Between October 24, 1997, the date of Dylan’s first performance of this song onstage at the Humphrey Coliseum in Starkville, Mississippi, and June 22, 2011, at Alcatraz in Milan, Italy, he performed it 192 times.
Not Dark Yet
Bob Dylan / 6:29
Musicians
Bob Dylan: vocals, guitar
Daniel Lanois: guitar
Robert Britt: guitar
Cindy Cashdollar: slide guitar
“Bucky” Baxter: pedal steel guitar
Augie Meyers: organ
Jim Dickinson: keyboards
Tony Garnier: bass
Brian Blade and Jim Keltner: drums
Tony Mangurian: percussion (?)
Recording Studio
Criteria Recording Studios, Miami: January 1997
Technical Team
Producer: Daniel Lanois (in association with Jack Frost Productions)
Sound Engineer: Mark Howard
Genesis and Lyrics
“Not Dark Yet” marks the aesthetic and poetic pinnacle of Time Out of Mind; it is among Bob Dylan’s most poignant songs.
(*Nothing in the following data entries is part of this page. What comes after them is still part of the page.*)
(* ===== verification/Memory.v ===== *)
(** * Kernel memory and the shared memory types

    The byte-addressed memory the kernel reads and writes through the direct map,
    with the little-endian accesses of [ptr.read]/[ptr.write], and the data types
    of [src/memory/mod.rs]: memory regions, the boot memory map, the direct map,
    page permissions and boot strings. *)

From S2P Require Import Prelude.

(** ** Raw memory *)

(** Memory as the kernel addresses it: one 8-bit cell for every virtual address
    of the direct map.  Two memories are the same when every cell is. *)
Definition memory : Type := Z → Z.

Definition mem_eq (m m' : memory) : Prop := ∀ a, m a mod 256 = m' a mod 256.

Definition load8 (m : memory) (a : VirtualAddr) : Z := m a mod 256.

Definition store8 (m : memory) (a : VirtualAddr) (v : Z) : memory :=
  λ x, if x =? a then v mod 256 else m x.

(** [core::ptr::write_bytes(a, v, len)] *)
Definition write_bytes (m : memory) (a : VirtualAddr) (v len : Z) : memory :=
  λ x, if (a <=? x) && (x <? a + len) then v mod 256 else m x.

(** Little-endian access to [n] consecutive bytes. *)
Fixpoint load_le (n : nat) (m : memory) (a : VirtualAddr) : Z :=
  match n with
  | O => 0
  | S n => load8 m a + 256 * load_le n m (a + 1)
  end.

Fixpoint store_le (n : nat) (m : memory) (a : VirtualAddr) (v : Z) : memory :=
  match n with
  | O => m
  | S n => store8 (store_le n m (a + 1) (v / 256)) a v
  end.

Definition load64 (m : memory) (a : VirtualAddr) : Z := load_le 8 m a.
Definition store64 (m : memory) (a : VirtualAddr) (v : Z) : memory := store_le 8 m a v.

(** ** Data types of src/memory/mod.rs *)

Record PagePermissions := mkPagePermissions {
  writable : bool;
  executable : bool;
  user_accessible : bool;
}.

Inductive MemoryRegionKind :=
| Usable | RegionReserved | AcpiReclaimable | AcpiNvs | BadMemory
| BootloaderReclaimable | KernelAndModules | Framebuffer | MappedReserved.

#[export] Instance MemoryRegionKind_eq_dec : EqDecision MemoryRegionKind.
Proof. solve_decision. Defined.

Inductive CachePolicy := Uncacheable | WriteBack.

Record MemoryRegion := mkMemoryRegion {
  region_start : PhysicalAddr;
  region_length : usize;
  region_kind : MemoryRegionKind;
}.

Record DirectMap := mkDirectMap { offset : usize }.

Definition DirectMap_translate (self : DirectMap) (addr : PhysicalAddr) : option VirtualAddr :=
  checked_add addr (offset self).

Definition EMPTY_MEMORY_REGION : MemoryRegion := mkMemoryRegion 0 0 RegionReserved.
Definition MAX_MEMORY_REGIONS : usize := 128.

Inductive MemoryMapError := TooManyRegions.

Record MemoryMap := mkMemoryMap {
  entries : list MemoryRegion;
  len : usize;
}.

Definition MemoryMap_new : MemoryMap :=
  mkMemoryMap (replicate (Z.to_nat MAX_MEMORY_REGIONS) EMPTY_MEMORY_REGION) 0.

Definition MemoryMap_push (entry : MemoryRegion) : M MemoryMap (result unit MemoryMapError) :=
  let! self := get in
  if MAX_MEMORY_REGIONS <=? len self then ret (Err TooManyRegions)
  else
    do! massert (len self <? Z.of_nat (length (entries self))) "index out of bounds" ;;;
    let! len' := uadd (len self) 1 in
    do! put (mkMemoryMap (zset (entries self) (len self) entry) len') ;;;
    ret (Ok tt).

Definition MemoryMap_iter (self : MemoryMap) : list MemoryRegion :=
  take (Z.to_nat (len self)) (entries self).

(** [BootString<N>]: the command line copied into a fixed array. *)
Record BootString := mkBootString { bs_bytes : list Z; bs_len : usize }.

Definition BootString_from_bytes (N : usize) (bytes : list Z) : outcome BootString :=
  let len := Z.of_nat (length bytes) in
  if len <=? N
  then Done (mkBootString (bytes ++ replicate (Z.to_nat (N - len)) 0) len)
  else Panic "range end index out of range for slice".

(** The bytes [as_str] hands to [from_utf8]. *)
Definition BootString_as_bytes (self : BootString) : list Z :=
  take (Z.to_nat (bs_len self)) (bs_bytes self).

(** * Lemmas on memory *)

#[export] Instance mem_eq_equiv : Equivalence mem_eq.
Proof.
  split; [by intros m a|by intros m m' H a|].
  intros m1 m2 m3 H1 H2 a. by rewrite (H1 a), (H2 a).
Qed.

#[export] Instance load8_proper : Proper (mem_eq ==> eq ==> eq) load8.
Proof. intros m m' H a ? <-. apply H. Qed.

#[export] Instance load_le_proper n : Proper (mem_eq ==> eq ==> eq) (load_le n).
Proof.
  induction n as [|n IH]; intros m m' H a ? <-; simpl; [done|].
  rewrite (load8_proper m m' H a a eq_refl). by rewrite (IH m m' H (a + 1) (a + 1) eq_refl).
Qed.

#[export] Instance load64_proper : Proper (mem_eq ==> eq ==> eq) load64.
Proof. apply load_le_proper. Qed.

Lemma load8_range m a : 0 ≤ load8 m a < 256.
Proof. apply Z.mod_pos_bound. lia. Qed.

Lemma load8_store8_eq m a v : load8 (store8 m a v) a = v mod 256.
Proof. unfold load8, store8. rewrite Z.eqb_refl. apply Z.mod_mod. lia. Qed.

Lemma load8_store8_ne m a b v : a ≠ b → load8 (store8 m a v) b = load8 m b.
Proof. intros. unfold load8, store8. by rewrite (proj2 (Z.eqb_neq b a)) by congruence. Qed.

Lemma load8_write_bytes_in m a v n b :
  a ≤ b < a + n → load8 (write_bytes m a v n) b = v mod 256.
Proof.
  intros. unfold load8, write_bytes.
  rewrite (proj2 (Z.leb_le a b)), (proj2 (Z.ltb_lt b (a + n))) by lia. apply Z.mod_mod. lia.
Qed.

Lemma load8_write_bytes_out m a v n b :
  b < a ∨ a + n ≤ b → load8 (write_bytes m a v n) b = load8 m b.
Proof.
  intros. unfold load8, write_bytes.
  destruct (Z.leb_spec a b), (Z.ltb_spec b (a + n)); simpl; done || lia.
Qed.

Lemma load8_store_le_out n m a v b :
  b < a ∨ a + Z.of_nat n ≤ b → load8 (store_le n m a v) b = load8 m b.
Proof.
  revert m a v. induction n as [|n IH]; intros m a v H; simpl; [done|].
  rewrite load8_store8_ne by lia. apply IH. lia.
Qed.

Lemma load_le_ext n m m' a :
  (∀ b, a ≤ b < a + Z.of_nat n → load8 m b = load8 m' b) → load_le n m a = load_le n m' a.
Proof.
  revert a. induction n as [|n IH]; intros a H; simpl; [done|].
  rewrite (H a) by lia. rewrite (IH (a + 1)); [done|]. intros. apply H. lia.
Qed.

Lemma load_le_range n m a : 0 ≤ load_le n m a < 256 ^ Z.of_nat n.
Proof.
  revert a. induction n as [|n IH]; intros a; [done|].
  rewrite Nat2Z.inj_succ, Z.pow_succ_r by lia. simpl.
  pose proof (load8_range m a). pose proof (IH (a + 1)). lia.
Qed.

Lemma load_le_store_le_eq n m a v :
  0 ≤ v < 256 ^ Z.of_nat n → load_le n (store_le n m a v) a = v.
Proof.
  revert m a v. induction n as [|n IH]; intros m a v Hv.
  { simpl in *. lia. }
  rewrite Nat2Z.inj_succ, Z.pow_succ_r in Hv by lia. simpl.
  rewrite load8_store8_eq.
  rewrite (load_le_ext n _ (store_le n m (a + 1) (v / 256))).
  2:{ intros. apply load8_store8_ne. lia. }
  rewrite IH by (split; [dmlia|apply Z.div_lt_upper_bound; lia]). dmlia.
Qed.

Lemma load64_range m a : is_u64 (load64 m a).
Proof. apply (load_le_range 8). Qed.

Lemma load64_store64_eq m a v : is_u64 v → load64 (store64 m a v) a = v.
Proof. intros. by apply load_le_store_le_eq. Qed.

Lemma load8_store64_out m a v b :
  b < a ∨ a + 8 ≤ b → load8 (store64 m a v) b = load8 m b.
Proof. apply (load8_store_le_out 8). Qed.

Lemma load64_ext m m' a :
  (∀ b, a ≤ b < a + 8 → load8 m b = load8 m' b) → load64 m a = load64 m' a.
Proof. apply (load_le_ext 8). Qed.

Lemma load64_store64_ne m a b v :
  b + 8 ≤ a ∨ a + 8 ≤ b → load64 (store64 m a v) b = load64 m b.
Proof. intros. apply load64_ext. intros. apply load8_store64_out. lia. Qed.

Lemma load64_write_bytes_out m a v n b :
  b + 8 ≤ a ∨ a + n ≤ b → load64 (write_bytes m a v n) b = load64 m b.
Proof. intros. apply load64_ext. intros. apply load8_write_bytes_out. lia. Qed.

Lemma load64_zeroed m a n b :
  a ≤ b → b + 8 ≤ a + n → load64 (write_bytes m a 0 n) b = 0.
Proof.
  intros. unfold load64.
  assert (H8 : ∀ k c, a ≤ c → c + Z.of_nat k ≤ a + n →
    load_le k (write_bytes m a 0 n) c = 0).
  { induction k as [|k IH]; intros c H1 H2; simpl; [done|].
    rewrite load8_write_bytes_in, (IH (c + 1)) by lia. done. }
  apply H8; lia.
Qed.

(** ** The direct map *)

Lemma translate_Some dm p v :
  DirectMap_translate dm p = Some v ↔ v = p + offset dm ∧ p + offset dm < W64.
Proof. apply checked_add_Some. Qed.

Lemma translate_lt dm p : p + offset dm < W64 → DirectMap_translate dm p = Some (p + offset dm).
Proof. apply checked_add_lt. Qed.

(** ** The boot memory map *)

Definition MemoryMap_wf (self : MemoryMap) : Prop :=
  length (entries self) = 128%nat ∧ 0 ≤ len self ≤ MAX_MEMORY_REGIONS.

Lemma MemoryMap_new_wf : MemoryMap_wf MemoryMap_new.
Proof. done. Qed.

(** [push] appends to what [iter] yields, or reports a full map and changes nothing. *)
Lemma MemoryMap_push_spec self e :
  MemoryMap_wf self →
  if MAX_MEMORY_REGIONS <=? len self
  then MemoryMap_push e self = Done (Err TooManyRegions, self)
  else ∃ self', MemoryMap_push e self = Done (Ok tt, self') ∧ MemoryMap_wf self' ∧
         MemoryMap_iter self' = MemoryMap_iter self ++ [e].
Proof.
  intros [Hl [H0 H1]]. unfold MemoryMap_push, bind, get.
  destruct (Z.leb_spec MAX_MEMORY_REGIONS (len self)); [done|].
  rewrite Hl. unfold MAX_MEMORY_REGIONS in *.
  rewrite (proj2 (Z.ltb_lt (len self) _)) by lia. simpl.
  rewrite uadd_lt by (unfold W64; lia).
  eexists. split; [done|]. split.
  - split; simpl; [by rewrite length_zset|unfold MAX_MEMORY_REGIONS; lia].
  - unfold MemoryMap_iter; simpl. rewrite zset_insert by done.
    replace (Z.to_nat (len self + 1)) with (S (Z.to_nat (len self))) by lia.
    rewrite (take_S_r _ _ e) by (apply list_lookup_insert_eq; lia).
    by rewrite take_insert_ge by lia.
Qed.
From the first line, it’s obvious where the songwriter wants to lead us: “Shadows are falling and I’ve been here all day.” The chorus focuses on the end of life: “It’s not dark yet, but it’s getting there.”
“Not Dark Yet” deals with our inevitable aging and death. The atmosphere is oppressive. Is there life after death? Or nothing at all? The singer does not know, but he does know you should never rely on others. “I’ve still got the scars that the sun didn’t heal,” he sings; they are the reminders of disillusionment. He goes on, “Well, my sense of humanity has gone down the drain /… I’ve been down on the bottom of a world full of lies.” Then he adds a moral as realistic as it is implacable: “I ain’t looking for nothing in anyone’s eyes.”
Professor Christopher Ricks, in his study titled Dylan’s Visions of Sin, analyzes Dylan’s lyrics. He draws a parallel between “Not Dark Yet” and John Keats’s poem “Ode to a Nightingale” (1819). Ricks finds “similar turns of phrase, figures of speech, [and] felicities of rhyming”155 between the two works. He even argues that Dylan had in mind, “unconsciously or del
iberately,” the poem about death by Keats when he wrote “Not Dark Yet.” Andy Gill, guitarist of Gang of Four, has noted, “[T]he lyrics to ‘Not Dark Yet’ are really simple. It’s exactly what he is: an old man and he’s tired. It’s Dylan speaking authentically from where he is now, in this time of life, looking at what he’s been and seeing where he is at, and expressing it in terms which resonate with many people.”156
The Gospel according to John (9:4) reads, “While daylight lasts I must carry on the work of him who sent me; night comes, when no one can work. While I am in the world, I am the light of the world.” Dylan picks up this idea in his book Chronicles: “Things grow at night. My imagination is available to me at night. All my preoccupations of things go away. Sometimes you could be looking for heaven in the wrong places. Sometimes it could be under your feet. Or in your bed.”1 “Not Dark Yet” is Dylan’s magisterial, nocturnal confession.